Joel Williams follows Sonoco Products Company (NYSE: SON), a manufacturer of paper and plastic packaging for both
Question:
Joel Williams follows Sonoco Products Company (NYSE: SON), a manufacturer of paper and plastic packaging for both consumer and industrial use. SON appears to have a dividend policy of recognizing sustainable increases in the level of earnings with increases in dividends, keeping the dividend payout ratio within a range of 40 percent to 60 percent.
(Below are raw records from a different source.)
(** * samlify: the HTTP-Redirect binding (src/binding-redirect.ts)

    A shallow embedding of [pvPair], [buildRedirectURL] and the three
    builders [loginRequestRedirectURL], [logoutRequestRedirectURL] and
    [logoutResponseRedirectURL], with the properties of the produced URL,
    of the signing input and of the template placeholders.

    Strings are byte strings: a JavaScript string is represented by its
    UTF-8 encoding, which is what [encodeURIComponent] escapes byte by
    byte. *)

From Stdlib Require Import String Ascii List Bool Arith Lia.
Import ListNotations.
Open Scope string_scope.
Open Scope nat_scope.

(* ------------------------------------------------------------------ *)
(** ** Strings *)

(** [forallb] on the characters of a string. *)
Fixpoint allChars (p : ascii -> bool) (s : string) : bool :=
  match s with
  | EmptyString => true
  | String c r => p c && allChars p r
  end.

(* ------------------------------------------------------------------ *)
(** ** encodeURIComponent / decodeURIComponent (ECMAScript built-ins)

    [encodeURIComponent] leaves the unreserved characters
    [A-Z a-z 0-9 - _ . ! ~ * ' ( )] alone and replaces every other byte of
    the UTF-8 encoding by [%XX] with upper-case hexadecimal digits. *)

Definition inRange (lo hi : nat) (c : ascii) : bool :=
  let n := nat_of_ascii c in (lo <=? n) && (n <=? hi).

Definition uriUnreserved (c : ascii) : bool :=
  inRange 65 90 c || inRange 97 122 c || inRange 48 57 c
  || existsb (Ascii.eqb c) ["-"; "_"; "."; "!"; "~"; "*"; "'"; "("; ")"]%char.

Definition hexDigit (n : nat) : ascii :=
  nth n (list_ascii_of_string "0123456789ABCDEF") "0"%char.

Definition percentEscape (c : ascii) : string :=
  let n := nat_of_ascii c in
  String "%" (String (hexDigit (n / 16)) (String (hexDigit (n mod 16)) "")).

Definition encodeURIChar (c : ascii) : string :=
  if uriUnreserved c then String c "" else percentEscape c.

Fixpoint encodeURIComponent (s : string) : string :=
  match s with
  | EmptyString => ""
  | String c r => encodeURIChar c ++ encodeURIComponent r
  end.

Definition hexValue (c : ascii) : option nat :=
  let n := nat_of_ascii c in
  if inRange 48 57 c then Some (n - 48)
  else if inRange 65 70 c then Some (n - 55)
  else if inRange 97 102 c then Some (n - 87)
  else None.

(** The inverse: [None] stands for the URIError of a malformed escape. *)
Fixpoint decodeURIComponent (s : string) : option string :=
  match s with
  | EmptyString => Some ""
  | String c r =>
      if Ascii.eqb c "%" then
        match r with
        | String h (String l r') =>
            match hexValue h, hexValue l, decodeURIComponent r' with
            | Some a, Some b, Some t => Some (String (ascii_of_nat (16 * a + b)) t)
            | _, _, _ => None
            end
        | _ => None
        end
      else option_map (String c) (decodeURIComponent r)
  end.

(* ------------------------------------------------------------------ *)
(** ** Base64 (utility.base64Encode / utility.base64Decode) *)

Definition base64Alphabet : list ascii :=
  list_ascii_of_string
    "ABCDEFGHIJKLMNOPQRSTUVWXYZabcdefghijklmnopqrstuvwxyz0123456789+/".

(** A sextet, most significant bit first. *)
Definition sextet : Type := (bool * bool * bool * bool * bool * bool)%type.

Definition sextetValue (s : sextet) : nat :=
  let '(b5, b4, b3, b2, b1, b0) := s in
  32 * Nat.b2n b5 + 16 * Nat.b2n b4 + 8 * Nat.b2n b3
  + 4 * Nat.b2n b2 + 2 * Nat.b2n b1 + Nat.b2n b0.

Definition sextetOfNat (n : nat) : sextet :=
  (Nat.testbit n 5, Nat.testbit n 4, Nat.testbit n 3,
   Nat.testbit n 2, Nat.testbit n 1, Nat.testbit n 0).

Definition base64Char (s : sextet) : ascii := nth (sextetValue s) base64Alphabet "A"%char.

Definition base64Value (c : ascii) : option sextet :=
  let n := nat_of_ascii c in
  if inRange 65 90 c then Some (sextetOfNat (n - 65))
  else if inRange 97 122 c then Some (sextetOfNat (n - 71))
  else if inRange 48 57 c then Some (sextetOfNat (n + 4))
  else if Ascii.eqb c "+" then Some (sextetOfNat 62)
  else if Ascii.eqb c "/" then Some (sextetOfNat 63)
  else None.

(** The four sextets of a group of three bytes ([Ascii] lists the bits of a
    byte least significant first). *)
Definition sextets3 (a b c : ascii) : sextet * sextet * sextet * sextet :=
  let 'Ascii a0 a1 a2 a3 a4 a5 a6 a7 := a in
  let 'Ascii b0 b1 b2 b3 b4 b5 b6 b7 := b in
  let 'Ascii c0 c1 c2 c3 c4 c5 c6 c7 := c in
  ((a7, a6, a5, a4, a3, a2), (a1, a0, b7, b6, b5, b4),
   (b3, b2, b1, b0, c7, c6), (c5, c4, c3, c2, c1, c0)).

Definition bytes3 (s1 s2 s3 s4 : sextet) : ascii * ascii * ascii :=
  let '(a7, a6, a5, a4, a3, a2) := s1 in
  let '(a1, a0, b7, b6, b5, b4) := s2 in
  let '(b3, b2, b1, b0, c7, c6) := s3 in
  let '(c5, c4, c3, c2, c1, c0) := s4 in
  (Ascii a0 a1 a2 a3 a4 a5 a6 a7, Ascii b0 b1 b2 b3 b4 b5 b6 b7,
   Ascii c0 c1 c2 c3 c4 c5 c6 c7).
Definition handleDiscountChange (f : Form) (productId : string)
    (discount : Q) : Obj.t Q :=
  let newDiscount := max0 (min_bound discount (Some 100)) in
  Obj.set (orderDiscounts f) productId newDiscount.

Definition handlePriceChange (f : Form) (productId : string)
    (price : Q) : Obj.t Q :=
  let newPrice := max0 price in
  Obj.set (orderItemPrices f) productId newPrice.

Definition toggleHoldItem (f : Form) (productId : string) : StrSet.t :=
  if StrSet.has (heldItems f) productId
  then StrSet.delete (heldItems f) productId
  else StrSet.add (heldItems f) productId.

(** ** Order line aggregator (the [useMemo] over [orderItems]) *)

Module Totals.
Record t := mk { total : Q; inStockItems : Q; heldItemsCount : Q }.
Definition zero : t := mk 0 0 0.
End Totals.

Definition aggregateStep (c : Context) (f : Form) (acc : Totals.t)
    (entry : string * Q) : Totals.t :=
  let '(productId, quantity) := entry in
  match findProduct (products c) productId with
  | Some product =>
      if gtb quantity 0 then
        let isHeld := StrSet.has (heldItems f) productId in
        let isOutOfStock := eqb_num (getEffectiveStock c product) 0 in
        if isHeld || isOutOfStock then
          Totals.mk (Totals.total acc) (Totals.inStockItems acc)
                    (Totals.heldItemsCount acc + quantity)
        else
          let price :=
            nullish (Obj.get (orderItemPrices f) productId)
                    (Product.price product) in
          let discount := or0 (Obj.get (orderDiscounts f) productId) in
          let discountedPrice := price * (1 - discount / 100) in
          Totals.mk (Totals.total acc + discountedPrice * quantity)
                    (Totals.inStockItems acc + quantity)
                    (Totals.heldItemsCount acc)
      else acc
  | None => acc
  end.

Definition aggregate (c : Context) (f : Form) : Totals.t :=
  fold_left (aggregateStep c f) (Obj.entries (orderItems f)) Totals.zero.

(** ** Backend calls and alerts *)

Module OrderRow.
(** A row of the [orders] table as this page writes it; [id] is absent
    from the payload of an update. *)
Record t := mk {
  id : option string;
  customerid : string;
  customername : string;
  assigneduserid : string;
  orderitems : list OrderItem.t;
  backordereditems : list OrderItem.t;
  method : string;
  expecteddeliverydate : option string;
  orderdate : string;
  totalamount : Q;
  status : OrderStatus;
  notes : string;
  chequebalance : Q;
  creditbalance : Q
}.
End OrderRow.

Inductive Effect :=
| Alert (message : string)
| OrdersInsert (row : OrderRow.t)
| OrdersUpdate (id : string) (row : OrderRow.t)
| OrdersSetDelivered (id : string) (sold : option Q)
| DriverAllocationsUpdate (id : string) (sales_total : Q)
    (allocated_items : list AllocatedItem.t)
| ProductsUpdateStock (id : string) (stock : Q)
| CustomersUpdate (id : string) (totalspent outstandingbalance : Q)
| FetchOrders
| SendNewOrderNotification (user : User.t) (order : Order.t)
    (customerName : string)
| RefreshData.

(** A backend write is any effect that changes a table. *)
Definition isWrite (e : Effect) : bool :=
  match e with
  | OrdersInsert _ | OrdersUpdate _ _ | OrdersSetDelivered _ _
  | DriverAllocationsUpdate _ _ _ | ProductsUpdateStock _ _
  | CustomersUpdate _ _ _ => true
  | Alert _ | FetchOrders | SendNewOrderNotification _ _ _ | RefreshData => false
  end.
(** X20. An upload touches its own file only: the records, the statistics
    and the entry of every other file are after it what they were
    before. *)
Theorem upload_leaves_other_files (randomUUID : nat -> jsstring)
    (file : UploadedFile) (sv : Server) (text : jsstring) (other : jsstring) :
  decoded file = Ok text ->
  no_throwing_subscriber (randomUUID (uuids sv)) (clients sv) = true ->
  other <> randomUUID (uuids sv) ->
  let sv' := fst (upload randomUUID (Some file) sv) in
  entries_of (storage sv') other = entries_of (storage sv) other
  /\ getLogStatistics (storage sv') other = getLogStatistics (storage sv) other
  /\ getLogFile (storage sv') other = getLogFile (storage sv) other.
Proof.
  intros Hd Hq Hne. cbn zeta.
  destruct (upload_run_state randomUUID file sv text Hd Hq) as (_ & Hother & _).
  destruct (Hother other Hne) as [He Hf].
  assert (Hes : entries_of (storage (fst (upload randomUUID (Some file) sv))) other
                = entries_of (storage sv) other).
  { unfold entries_of. by rewrite He. }
  split; [exact Hes|]. split; [|exact Hf].
  unfold getLogStatistics. by rewrite Hes.
Qed.

Lemma upload_leaves_other_files_witness :
  getLogFile (storage (fst (upload sample_uuid (Some (upload_of stack_trace_text))
                              fresh_server))) (str "another")
  = getLogFile (storage fresh_server) (str "another").
Proof.
  apply (upload_leaves_other_files sample_uuid (upload_of stack_trace_text)
           fresh_server stack_trace_text (str "another"));
    [reflexivity|reflexivity|discriminate].
Defined.

Section UploadFaults.

Variable randomUUID : nat -> jsstring.

(** With a subscriber whose [send] throws among the connections, the
    iteration throws, and that subscriber is still there afterwards. *)
Lemma send_each_throws fileId msg cs :
  no_throwing_subscriber fileId cs = false ->
  exists cs',
    send_each fileId msg cs = (cs', Throw (str "WebSocket is not open"))
    /\ no_throwing_subscriber fileId cs' = false.
Proof.
  induction cs as [|c cs IH]; cbn [no_throwing_subscriber forallb send_each];
    [discriminate|].
  fold (no_throwing_subscriber fileId cs).
  destruct (bool_decide (subscribedFile c = Some (JString fileId))) eqn:Hs.
  - destruct (sendThrows c) eqn:Ht.
    + intros _. eexists. split; [reflexivity|].
      cbn [no_throwing_subscriber forallb]. by rewrite Hs, Ht.
    + cbn [andb negb]. intros Hq. destruct (IH Hq) as (cs' & -> & Hq').
      eexists. split; [reflexivity|].
      cbn [no_throwing_subscriber forallb deliver subscribedFile sendThrows].
      rewrite Hs, Ht. exact Hq'.
  - cbn [andb negb]. intros Hq. destruct (IH Hq) as (cs' & -> & Hq').
    eexists. split; [reflexivity|].
    cbn [no_throwing_subscriber forallb]. rewrite Hs. exact Hq'.
Qed.

Lemma no_subscriber_quiet fileId cs :
  Forall (fun c => subscribedFile c <> Some (JString fileId)) cs ->
  no_throwing_subscriber fileId cs = true
  /\ forall records, map (deliver_records fileId records) cs = cs.
Proof.
  induction 1 as [|c cs Hc _ [IHq IHm]]; [by split|].
  cbn [no_throwing_subscriber forallb map]. split.
  - rewrite bool_decide_eq_false_2 by exact Hc. exact IHq.
  - intros records. rewrite IHm, deliver_records_other by exact Hc. reflexivity.
Qed.

(** The first non-blank line under a throwing subscriber: the [try] stores
    the parsed entry and its broadcast throws; the [catch] stores the line
    again and its broadcast throws too, out of the loop. *)
Lemma process_lines_throwing fileId lines line more : forall ln ec sv,
  no_throwing_subscriber fileId (clients sv) = false ->
  List.filter non_blank lines = line :: more ->
  exists parsed sv',
    parseLogLine line ln = Ok parsed
    /\ Routes.process_lines randomUUID fileId lines ln ec sv
       = (sv', Throw (str "WebSocket is not open"))
    /\ logFiles (storage sv') = logFiles (storage sv)
    /\ entries_of (storage sv') fileId
       = entries_of (storage sv) fileId
         ++ [ new_entry (randomUUID (uuids sv)) (spread_parsed parsed fileId);
              new_entry (randomUUID (S (uuids sv))) (catch_entry line ln fileId) ].
Proof.
  induction lines as [|l rest IH]; intros ln ec sv Hq; cbn [List.filter]; [discriminate|].
  destruct (trim l) as [|c t] eqn:Et.
  - replace (non_blank l) with false by (unfold non_blank; by rewrite Et).
    intros Hf. rewrite process_lines_skip_blank by exact Et. by apply IH.
  - replace (non_blank l) with true by (unfold non_blank; by rewrite Et).
    intros [= -> _].
    destruct (parseLogLine_ok line ln) as [parsed Hp]; [congruence|].
    exists parsed.
    destruct (send_each_throws fileId
                (MsgLogEntry (new_entry (randomUUID (uuids sv)) (spread_parsed parsed fileId)))
                (clients sv) Hq) as (cs1 & Hs1 & Hq1).
    destruct (send_each_throws fileId
                (MsgLogEntry (new_entry (randomUUID (S (uuids sv)))
                                (catch_entry line ln fileId)))
                cs1 Hq1) as (cs2 & Hs2 & _).
    eexists. split; [exact Hp|].
    cbn [Routes.process_lines]. rewrite Et.
    unfold bindM at 1, Routes.process_line, try_catch, bindM, lift,
      storage_createLogEntry, broadcast.
    rewrite Hp. cbn [createLogEntry fst snd clients storage uuids].
    rewrite Hs1. cbn [clients storage uuids]. rewrite Hs2.
    split; [reflexivity|]. cbn [storage logFiles]. split; [reflexivity|].
    change (entries_of
              (fst (createLogEntry (randomUUID (S (uuids sv)))
                      (fst (createLogEntry (randomUUID (uuids sv)) (storage sv)
                              (spread_parsed parsed fileId)))
                      (catch_entry line ln fileId)))
              (InsertLogEntry.fileName (catch_entry line ln fileId))
            = entries_of (storage sv) fileId
              ++ [ new_entry (randomUUID (uuids sv)) (spread_parsed parsed fileId);
                   new_entry (randomUUID (S (uuids sv))) (catch_entry line ln fileId) ]).
    rewrite entries_of_createLogEntry.
    change (InsertLogEntry.fileName (catch_entry line ln fileId))
      with (InsertLogEntry.fileName (spread_parsed parsed fileId)).
    rewrite entries_of_createLogEntry. cbn [spread_parsed InsertLogEntry.fileName].
    by rewrite <- app_assoc.
Qed.

End UploadFaults.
Williams also notes:
• SON’s most recent quarterly dividend (ex-dividend date: 14 August 2013) was \($0.31\), consistent with a current annual dividend of 4 × \($0.31\) = \($1.24\) per year.
• A forecasted dividend growth rate of 4.0 percent per year.
• With a beta (βi) of 0.95, given an equity risk premium (expected excess return of equities over the risk-free rate, E(RM) − RF) of 4.5 percent and a risk-free rate (RF) of 3 percent, SON’s required return on equity is r = RF + βi[E(RM) − RF] = 3.0 + 0.95(4.5) = 7.3 percent, using the capital asset pricing model (CAPM). Williams believes the Gordon growth model may be an appropriate model for valuing SON.
i. Calculate the Gordon growth model value for SON stock.
ii. The current market price of SON stock is \($38.10\). Using your answer to Question 1, judge whether SON stock is fairly valued, undervalued, or overvalued.